Problem 3
Question
Solve the given system of differential equations. $$x_{1}^{\prime}=4 x_{1}+2 x_{2}, \quad x_{2}^{\prime}=-x_{1}+x_{2}$$
Step-by-Step Solution
Verified Answer
The general solution for the given system of differential equations is:
\(\textbf{x}(t) = C_1e^{3t}\begin{pmatrix} 2 \\ 1 \end{pmatrix} + C_2e^{2t}\begin{pmatrix} 1 \\ -1\end{pmatrix}\)
Where \(C_1\) and \(C_2\) are arbitrary constants.
1Step 1: Write the system in matrix form
Let's begin by writing the system of differential equations in matrix form:
\(\begin{pmatrix} x_{1}' \\ x_{2}' \end{pmatrix} = \begin{pmatrix} 4 & 2 \\ -1 & 1 \end{pmatrix}\begin{pmatrix} x_{1} \\ x_{2} \end{pmatrix}\)
2Step 2: Find the eigenvectors and eigenvalues of the coefficient matrix
Now, we need to find the eigenvalues and eigenvectors of the coefficient matrix:
\(\begin{pmatrix} 4 & 2 \\ -1 & 1 \end{pmatrix}\)
To find the eigenvalues, we need to compute the determinant of the matrix minus the eigenvalue times the identity matrix and set it equal to zero:
\(|A - \lambda I| = \begin{vmatrix} 4-\lambda & 2 \\ -1 & 1-\lambda \end{vmatrix} = (4 - \lambda)(1 - \lambda) - (-1)(2) = 0\)
Expanding and solving the characteristic equation gives us:
\(\lambda^2 - 5\lambda + 6 = (\lambda - 3)(\lambda - 2) = 0\)
Therefore, we have two eigenvalues: \( \lambda_1 = 3\) and \( \lambda_2 = 2\).

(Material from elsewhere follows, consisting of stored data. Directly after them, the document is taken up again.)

(* ===== verification/Sh.v ===== *)
(** * user/sh.c: the parser of the shell

    The string [s] is the bytes before the terminating NUL; pointers into it are
    offsets and [es] is its length.  The state is the offset [*ps].  A command is a
    tree whose words are pairs of pointers; the same type with words of bytes is
    what a command means.  [panic] prints a message and exits. *)

From stdpp Require Import base list numbers strings.
From S2P Require Import Prelude Sysfile.

Local Open Scope Z_scope.

Definition MAXARGS : nat := 10.

Inductive cmd (A : Type) :=
  | EXEC (argv : list A)
  | REDIR (c : cmd A) (file : A) (mode fd : Z)
  | PIPE (left right : cmd A)
  | LIST (left right : cmd A)
  | BACK (c : cmd A).
Arguments EXEC {A} argv.
Arguments REDIR {A} c file mode fd.
Arguments PIPE {A} left right.
Arguments LIST {A} left right.
Arguments BACK {A} c.

(** A word is [argv[i]] with [eargv[i]], or [file] with [efile]. *)
Definition pcmd : Type := cmd (nat * nat).

(** Space, tab, return, newline and vertical tab. *)
Definition whitespace : list Z := [32; 9; 13; 10; 11].
Definition ch_lt : Z := 60.
Definition ch_bar : Z := 124.
Definition ch_gt : Z := 62.
Definition ch_amp : Z := 38.
Definition ch_semi : Z := 59.
Definition ch_open : Z := 40.
Definition ch_close : Z := 41.
Definition ch_plus : Z := 43.
Definition ch_a : Z := 97.
Definition symbols : list Z := [ch_lt; ch_bar; ch_gt; ch_amp; ch_semi; ch_open; ch_close].

(** [strchr(l, c) != 0]. *)
Definition in_str (l : list Z) (c : Z) : bool := existsb (Z.eqb c) l.

(** How far a loop [while(s < es && ...) s++] goes. *)
Fixpoint span (f : Z -> bool) (t : list Z) : nat :=
  match t with
  | [] => O
  | c :: t' => if f c then S (span f t') else O
  end.

Definition is_ws : Z -> bool := in_str whitespace.
Definition in_word (c : Z) : bool := negb (in_str whitespace c) && negb (in_str symbols c).

Section parser.
Context (s : list Z).

(** [*p]: the NUL is at the end. *)
Definition at_ (i : nat) : Z := nth i s 0.

Definition skip (f : Z -> bool) (i : nat) : nat := (i + span f (drop i s))%nat.

(** The kind of token, and where it begins and ends. *)
Definition gettoken : M nat (Z * nat * nat) :=
  i ← gets (fun i => i);
  let q := skip is_ws i in
  let c := at_ q in
  let '(ret, eq) :=
    if c =? 0 then (c, q)
    else if in_str [ch_bar; ch_open; ch_close; ch_semi; ch_amp; ch_lt] c then (c, S q)
    else if c =? ch_gt then
      if at_ (S q) =? ch_gt then (ch_plus, S (S q)) else (c, S q)
    else (ch_a, skip in_word q) in
  modify (fun _ => skip is_ws eq);;
  mret (ret, q, eq).

Definition peek (toks : list Z) : M nat bool :=
  modify (skip is_ws);;
  i ← gets (fun i => i);
  mret (negb (at_ i =? 0) && in_str toks (at_ i)).

(** The switch of [parseredirs]. *)
Definition redir_cmd (tok : Z) (c : pcmd) (word : nat * nat) : pcmd :=
  if tok =? ch_lt then REDIR c word O_RDONLY 0
  else if tok =? ch_gt then REDIR c word (Z.lor (Z.lor O_WRONLY O_CREATE) O_TRUNC) 1
  else if tok =? ch_plus then REDIR c word (Z.lor O_WRONLY O_CREATE) 1
  else c.

(** Every round takes a token, so the length of the string is fuel enough here
    and in the other loops. *)
Fixpoint parseredirs (fuel : nat) (c : pcmd) : M nat pcmd :=
  match fuel with
  | O => diverge
  | S fuel' =>
      b ← peek [ch_lt; ch_gt];
      if negb b then mret c else
      t ← gettoken;
      w ← gettoken;
      if negb (w.1.1 =? ch_a) then panic "missing file for redirection" else
      parseredirs fuel' (redir_cmd t.1.1 c (w.1.2, w.2))
  end.

Definition redirs (c : pcmd) : M nat pcmd := parseredirs (S (length s)) c.

(** [cmd->argv[argc] = q] on the [struct execcmd] that [ret] is, or that its
    redirections lead to. *)
Fixpoint add_arg {A} (w : A) (ret : cmd A) : cmd A :=
  match ret with
  | EXEC argv => EXEC (argv ++ [w])
  | REDIR c f m d => REDIR (add_arg w c) f m d
  | _ => ret
  end.

(** The loop of [parseexec]. *)
Fixpoint parseargs (fuel argc : nat) (ret : pcmd) : M nat pcmd :=
  match fuel with
  | O => diverge
  | S fuel' =>
      b ← peek [ch_bar; ch_close; ch_amp; ch_semi];
      if (b : bool) then mret ret else
      t ← gettoken;
      if t.1.1 =? 0 then mret ret else
      if negb (t.1.1 =? ch_a) then panic "syntax" else
      let ret := add_arg (t.1.2, t.2) ret in
      if (MAXARGS <=? S argc)%nat then panic "too many args" else
      ret ← redirs ret;
      parseargs fuel' (S argc) ret
  end.

(** The loop of [parseline]. *)
Fixpoint parseback (fuel : nat) (c : pcmd) : M nat pcmd :=
  match fuel with
  | O => diverge
  | S fuel' =>
      b ← peek [ch_amp];
      if negb b then mret c else
      gettoken;;
      parseback fuel' (BACK c)
  end.

Fixpoint parseline (fuel : nat) : M nat pcmd :=
  match fuel with
  | O => diverge
  | S fuel' =>
      c ← parsepipe fuel';
      c ← parseback (S (length s)) c;
      b ← peek [ch_semi];
      if (b : bool) then
        gettoken;;
        r ← parseline fuel';
        mret (LIST c r)
      else mret c
  end
with parsepipe (fuel : nat) : M nat pcmd :=
  match fuel with
  | O => diverge
  | S fuel' =>
      c ← parseexec fuel';
      b ← peek [ch_bar];
      if (b : bool) then
        gettoken;;
        r ← parsepipe fuel';
        mret (PIPE c r)
      else mret c
  end
with parseexec (fuel : nat) : M nat pcmd :=
  match fuel with
  | O => diverge
  | S fuel' =>
      b ← peek [ch_open];
      if (b : bool) then parseblock fuel' else
      ret ← redirs (EXEC []);
      parseargs (S (length s)) 0 ret
  end
with parseblock (fuel : nat) : M nat pcmd :=
  match fuel with
  | O => diverge
  | S fuel' =>
      b ← peek [ch_open];
      if negb b then panic "parseblock" else
      gettoken;;
      c ← parseline fuel';
      b ← peek [ch_close];
      if negb b then panic "syntax - missing )" else
      gettoken;;
      redirs c
  end.
End parser.

(** NULs at the ends of the words. *)
Fixpoint nulterminate (c : pcmd) (buf : list Z) : list Z :=
  match c with
  | EXEC argv => foldl (fun b w => <[w.2 := 0]> b) buf argv
  | REDIR c w _ _ => <[w.2 := 0]> (nulterminate c buf)
  | PIPE l r | LIST l r => nulterminate r (nulterminate l buf)
  | BACK c => nulterminate c buf
  end.

(** The command, and the string with its NUL as it is then.  Four calls for each
    parenthesis are fuel enough. *)
Definition parsecmd (s : list Z) : outcome nat (pcmd * list Z) :=
  (c ← parseline s (4 * length s + 4);
   peek s [];;
   i ← gets (fun i => i);
   if negb (i =? length s)%nat then panic "syntax" else
   mret (c, nulterminate c (s ++ [0]))) O.

(** ** Tokens *)

Lemma span_le f t : (span f t <= length t)%nat.
Proof. induction t as [|c t IH]; cbn; [lia|]. destruct (f c); lia. Qed.

Lemma span_in f t : forall k, (k < span f t)%nat -> f (nth k t 0) = true.
Proof. induction t as [|c t IH]; intros k; cbn; [lia|]. destruct (f c) eqn:E; [|lia]. destruct k; [done|]. intros Hk. apply IH. lia. Qed.

Lemma span_end f t : (span f t < length t)%nat -> f (nth (span f t) t 0) = false.
Proof. induction t as [|c t IH]; cbn; [lia|]. destruct (f c) eqn:E; [|done]. intros H. apply IH. lia. Qed.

Next, we need to find the eigenvectors associated with each eigenvalue. Let's start with \( \lambda_1 = 3 \):
\((A - 3I)\textbf{x} = \begin{pmatrix} 1 & 2 \\ -1 & -2 \end{pmatrix}\begin{pmatrix} x_1 \\ x_2 \end{pmatrix} = \begin{pmatrix} 0 \\ 0 \end{pmatrix}\)
From the above equation, we find that the eigenvector for \( \lambda_1 = 3\) is:
\(\textbf{v}_1 = \begin{pmatrix} 2 \\ 1 \end{pmatrix}\)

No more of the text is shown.